Your post is getting a lot of views.

Added to the https://member.cash/hot feed

This is amazing but would definitely have to make sure that all information stays private, obviously.

This is really interesting. I used to work for a company that operated as a data steward for hospitals to analyze their claims data, and there was always a lot of discussion about FHIR. I could definitely see companies like this being essentially private relay operators, with EHRs integrating with them. If there were a sufficient number of private relays with hospital contracts, they could create a pretty well distributed network that would enable me as a user with a log-in to an EHR, to instantly share my record with a different health system. A lot of the data “risks” of third parties holding medical data are already being taken today for the purposes of analytics and research. The same compliance rules and standards could apply to relay operators that accept this data. I’m envisioning a much harder barrier of entry for relay operators, being gatekept by those that health systems are wiling to write to (obviously an individual can do whatever they want with their own data outside of HIPPA standards). Super interesting idea.

Thank you Katie! I think private relay operators can really be a game changer for health care systems.

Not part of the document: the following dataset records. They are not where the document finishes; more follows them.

(* ===== verification/PciProps.v ===== *)
(** A card added to and removed from the machine. *)
From S2P Require Import Prelude Hw Desc Types Engine Device Irq Life LifeFacts.
From S2P Require Import LifeInv LifeProps Nupa Adapter Debug Pci Examples.

(** * What the callbacks leave alone *)

(** Everything but the adapter [p], and of that the fields the removal uses. *)
Definition ids (a : nupanet_adapter) : Z * Z * Z * Z * Z :=
  (a_pdev a, a_xdev a, a_vaddr a, a_host_id a, a_netdev a).
Definition others_of (p : Z) (s : gst) :=
  (lview_of (g_lib s), g_drvdata s, g_shm s, delete p (g_adapters s)).
Definition keep (p : Z) (s : gst) := (others_of p s, ids <$> g_adapters s !! p).

Lemma lview_quiet e l :
  quiet_event e = true -> lview_of (l <| y_trace := e :: y_trace l |>) = lview_of l.
Proof. intros He. apply view_eq; try done. unfold pci_calls. cbn. by rewrite He. Qed.

#[export] Instance framed_keep p : Framed (keep p).
Proof.
  intros e s He. unfold keep, others_of. cbn.
  by rewrite (lview_quiet e (g_lib s) He).
Qed.

#[export] Instance framed_lview : Framed lview_of.
Proof. intros e s He. by apply lview_quiet. Qed.

Lemma frames_on_xdev {A} `{Inhabited A} `{Platform} h (m : M dvst A) :
  frames frame m -> frames lview_of (on_xdev h m).
Proof. intros Hm s. by apply (on_xdev_seen (lview_of s) h m Hm s). Qed.

Lemma frames_on_lib {A} p (m : M lst A) :
  frames lview_of m -> frames (keep p) (on_lib m).
Proof. intros Hm s. rewrite on_lib_run. unfold keep, others_of. cbn. by rewrite Hm. Qed.

Lemma frames_set_adapter p f :
  (forall a, ids (f a) = ids a) -> frames (keep p) (set_adapter p f).
Proof.
  intros Hf s. rewrite set_adapter_run. unfold keep, others_of. cbn.
  rewrite delete_alter_eq, lookup_alter_eq. f_equal.
  destruct (g_adapters s !! p); cbn; [by rewrite Hf|done].
Qed.

#[export] Hint Extern 2 (frames lview_of (on_xdev _ _)) =>
  apply frames_on_xdev : frames.
#[export] Hint Extern 2 (frames (keep _) (on_lib _)) => apply frames_on_lib : frames.
#[export] Hint Extern 2 (frames (keep _) (set_adapter _ _)) =>
  apply frames_set_adapter; intros ?; reflexivity : frames.
#[export] Hint Extern 2 (frames (keep _) (set_debug _ _)) =>
  apply frames_set_adapter; intros ?; reflexivity : frames.
#[export] Hint Extern 1 (frames (keep _) (adapter _)) => apply frames_gets : frames.
#[export] Hint Extern 1 (frames frame dev) => apply frames_gets : frames.
#[export] Hint Extern 1 (frames frame (bind dev _)) =>
  apply frames_bind; [apply frames_gets|intros ?; apply frames_ret] : frames.

Section facts.
Context `{Platform} `{ModParams}.
Context (pci : Z -> pci_dev) (device_id : Z -> Z) (cpus : list Z).

Lemma free_resource_keep p : frames (keep p) (free_resource p).
Proof. unfold free_resource. frame. Qed.
#[local] Hint Resolve free_resource_keep : frames.

Lemma create_debug_keep p buf len : frames (keep p) (create_debug_cdev p buf len).
Proof. unfold create_debug_cdev, create_buffer, create_failed. frame. Qed.

Lemma store_limits_keep p h : frames (keep p) (store_limits p h).
Proof. unfold store_limits. frame. Qed.

Lemma set_mac_keep p : frames (keep p) (set_mac device_id p).
Proof.
  unfold set_mac. apply frames_bind; [frame|intros a].
  apply frames_bind; [by apply frames_modify|intros _; frame].
Qed.

Lemma poll_start_keep p : frames (keep p) (nupanet_poll_start p).
Proof. unfold nupanet_poll_start. frame. Qed.

(** ** Writes *)

(** The adapter [p] of a state, as its parts are known. *)
Definition held (p : Z) (i : Z * Z * Z * Z * Z) (o : lview * gmap Z Z * list area *
    gmap Z nupanet_adapter) (s : gst) : Prop := keep p s = (o, Some i).

Lemma held_adapter p i o s :
  held p i o s -> exists a, g_adapters s !! p = Some a /\ ids a = i.
Proof using.
  intros E. apply (f_equal snd) in E. cbn in E.
  destruct (g_adapters s !! p) as [a|]; [|done]. exists a. by injection E.
Qed.

Lemma held_parts p i V drv shm ads s :
  held p i (V, drv, shm, ads) s ->
  lview_of (g_lib s) = V /\ g_drvdata s = drv /\ g_shm s = shm /\
  delete p (g_adapters s) = ads.
Proof using.
  unfold held, keep, others_of. intros [[[[? ?]%pair_equal_spec ?]%pair_equal_spec
    ?]%pair_equal_spec _]%pair_equal_spec. done.
Qed.

Lemma held_keep {A} p i o s (m : M gst A) :
  frames (keep p) m -> held p i o s -> held p i o (snd (m s)).
Proof using. intros Hm Hs. unfold held. by rewrite Hm. Qed.

Lemma held_set p f g i o s :
  (forall a, ids (f a) = g (ids a)) -> held p i o s ->
  held p (g i) o (snd (set_adapter p f s)).
Proof using.
  intros Hf Hs. unfold held, keep in *. injection Hs as Ho Hi. rewrite set_adapter_run.
  unfold others_of in *. cbn. rewrite delete_alter_eq, Ho, lookup_alter_eq. f_equal.
  destruct (g_adapters s !! p); [|done]. cbn in *. injection Hi as <-. by rewrite Hf.
Qed.

Lemma write_area_run p hid v i V drv shm ads s :
  held p i (V, drv, shm, ads) s ->
  if negb (snd (fst (fst i)) =? 0) && bool_decide (is_Some (zlookup shm hid))
  then fst (write_area p hid v s) = Done tt /\
       held p i (V, drv, zset v hid shm, ads) (snd (write_area p hid v s))
  else write_area p hid v s = (Fault, s).
Proof using.
  intros Hs. destruct (held_adapter _ _ _ _ Hs) as (a & Ea & Ei).
  pose proof Hs as E. apply (f_equal (fun k => snd (fst (fst k)))) in E. cbn in E.
  unfold write_area. exec. rewrite Ea, E.
  change (default zero_adapter (Some a)) with a.
  replace (snd (fst (fst i))) with (a_vaddr a) by by rewrite <- Ei.
  destruct (a_vaddr a =? 0); cbn [negb andb]; [done|].
  destruct (zlookup shm hid) as [x|] eqn:Ex.
  - rewrite bool_decide_eq_true_2 by by exists x. exec. split; [done|].
    unfold held, keep, others_of in *. cbn. injection Hs as <- <- <- <- Hi.
    by rewrite Hi.
  - rewrite bool_decide_eq_false_2 by by intros [].
    done.
Qed.

(** ** Library calls *)

Lemma held_lib {A} p i V V' drv shm ads s (m : M lst A) :
  held p i (V, drv, shm, ads) s -> (lview_of (g_lib s) = V -> seen V' (snd (m (g_lib s)))) ->
  held p i (V', drv, shm, ads) (snd (on_lib m s)).
Proof using.
  intros Hs Hm. unfold held, keep, others_of, seen in *. injection Hs as Hv <- <- <- Hi.
  rewrite on_lib_run. cbn. by rewrite Hi, Hm.
Qed.

(** Freeing the adapter of a device in service. *)
Lemma adapter_free_run p pdev h vaddr hid nd V drv shm ads s :
  held p (pdev, h, vaddr, hid, nd) (V, drv, shm, ads) s ->
  linv V -> h <> 0 -> pdev <> 0 -> pdev_of V h = Some pdev ->
  vaddr <> 0 -> is_Some (zlookup shm hid) ->
  fst (adapter_free p s) = Done tt /\
  lview_of (g_lib (snd (adapter_free p s))) = closed h V /\
  g_drvdata (snd (adapter_free p s)) = drv /\
  g_shm (snd (adapter_free p s)) = zset zero_area hid shm /\
  g_adapters (snd (adapter_free p s)) = ads.
Proof using.
  intros Hs Hv Hh Hp Hpd Hva Hsh. destruct (held_adapter _ _ _ _ Hs) as (a & Ea & Ei).
  injection Ei as <- <- <- <- <-. unfold adapter_free.
  rewrite bind_run, adapter_run, Ea. cbn [fst snd].
  change (default zero_adapter (Some a)) with a.
  rewrite bind_run. apply (held_set p (fun a => a <| a_xdev := 0 |>)
    (fun '(x1, _, x3, x4, x5) => (x1, 0, x3, x4, x5))) in Hs; [|done].
  set (s1 := snd (set_adapter p _ s)) in *. clearbody s1. rewrite bind_run.
  eapply (held_lib p _ V (closed (a_xdev a) V) drv shm ads s1
    (xdma_device_close (a_pdev a) (a_xdev a))) in Hs.
  2:{ intros E. pose proof (close_seen V (g_lib s1) (a_pdev a) (a_xdev a) Hv E Hh) as Hc.
      by rewrite bool_decide_eq_true_2 in Hc. }
  set (s2 := snd (on_lib _ s1)) in *. clearbody s2. rewrite bind_run.
  apply (held_keep p _ _ s2 (kcall "netif_napi_del" [p])) in Hs; [|frame].
  set (s3 := snd (kcall "netif_napi_del" [p] s2)) in *. clearbody s3.
  pose proof (write_area_run p (a_host_id a) zero_area _ _ _ _ _ _ Hs) as Hw.
  cbn [fst snd] in Hw. rewrite (proj2 (Z.eqb_neq _ 0)) in Hw by done.
  rewrite bool_decide_eq_true_2 in Hw by done. cbn [negb andb] in Hw.
  destruct Hw as [Ew Hw]. unfold obind. rewrite bind_run, Ew.
  set (s4 := snd (write_area _ _ _ s3)) in *. clearbody s4.
  assert (Hk : held p (a_pdev a, 0, a_vaddr a, a_host_id a, a_netdev a)
    (closed (a_xdev a) V, drv, zset zero_area (a_host_id a) shm, ads)
    (snd ((let* _ := kcall "iounmap" [a_vaddr a] in
           let* _ := kcall "unregister_netdev" [a_netdev a] in
           kcall "free_netdev" [a_netdev a]) s4)))
    by (apply held_keep; [frame|done]).
  rewrite !bind_run in *. cbn [fst snd] in *.
  set (s5 := snd (kcall "free_netdev" _ _)) in *. clearbody s5.
  rewrite modify_run. cbn [fst snd]. destruct (held_parts _ _ _ _ _ _ _ Hk) as (?&?&?&?).
  done.
Qed.

(** ** Adding a card *)

Lemma obind_done {A B} (m : M gst (outcome A)) (k : A -> M gst (outcome B)) s b :
  fst (obind m k s) = Done b ->
  exists a, fst (m s) = Done a /\ obind m k s = k a (snd (m s)).
Proof using.
  unfold obind. rewrite bind_run. destruct (fst (m s)) as [a| | |]; try done.
  by exists a.
Qed.

Lemma err_out_not_done p err s : err <> 0 -> fst (err_out p err s) <> Done 0.
Proof using.
  intros He E. unfold err_out in E. destruct (obind_done _ _ _ _ E) as (u & _ & E'). rewrite E' in E.
  by injection E.
Qed.

Definition host_of (pdev : Z) : Z := device_id_to_host_id (device_id pdev).

(** What an adapter that [probe_one] has brought up holds. *)
Record brought_up (pdev p h nd : Z) (V : lview) (drv : gmap Z Z) (shm : list area)
    (ads : gmap Z nupanet_adapter) (s : gst) : Prop := {
  bu_host : 0 <= host_of pdev < MAX_AGENT_NUM;
  bu_area : is_Some (zlookup shm (host_of pdev));
  bu_held : exists vaddr, vaddr <> 0 /\
    held p (pdev, h, vaddr, host_of pdev, nd)
      (V, <[pdev := p]> drv, zset (init_area (host_of pdev)) (host_of pdev) shm, ads) s;
}.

If I could design the whole thing from scratch, I would make a upvotable summary of a patients PMH so that both the docs and the patient can bring what they think it important to the forefront.

My wife still has “history of vaginal birth” as a primary diagnosis on her record after delivering years ago

This is ambitious. Can't say I would ever want to put medical data on nostr. I see it more as a very effective way of broadcasting public communications.

Interesting idea! I expect this idea to be polarizing.

#[1]

Interesting, hopefully this will get adoption. Medical data transfer is an absolute mess here, doctors have to use a govt monopolized device to connect to the network and pay horrendous fees for it afaik

huge potential for clinical research

Looks good to me.

Sorry for hijacking. But I need some feedback for this proposal instead. Requires little to no NIP to make this work. Wanna see if I’m missing something

Https://GitHub.com/Nobu-Maeda/n3xb

Okay. After the last 3 years of Medical tyranny, seeing this heading trigger panic 🤣

Don't you think it needs some kind of metadata protection?

Maybe SimpleX would be a better bet? If anything at all.

Why does this need to be over a formalised decentralised network again?

Can't the patients just hold on to it on their own devices and give it to whomever?

That's the biggest question. Do we really need it? Or is it just a good to have for V2?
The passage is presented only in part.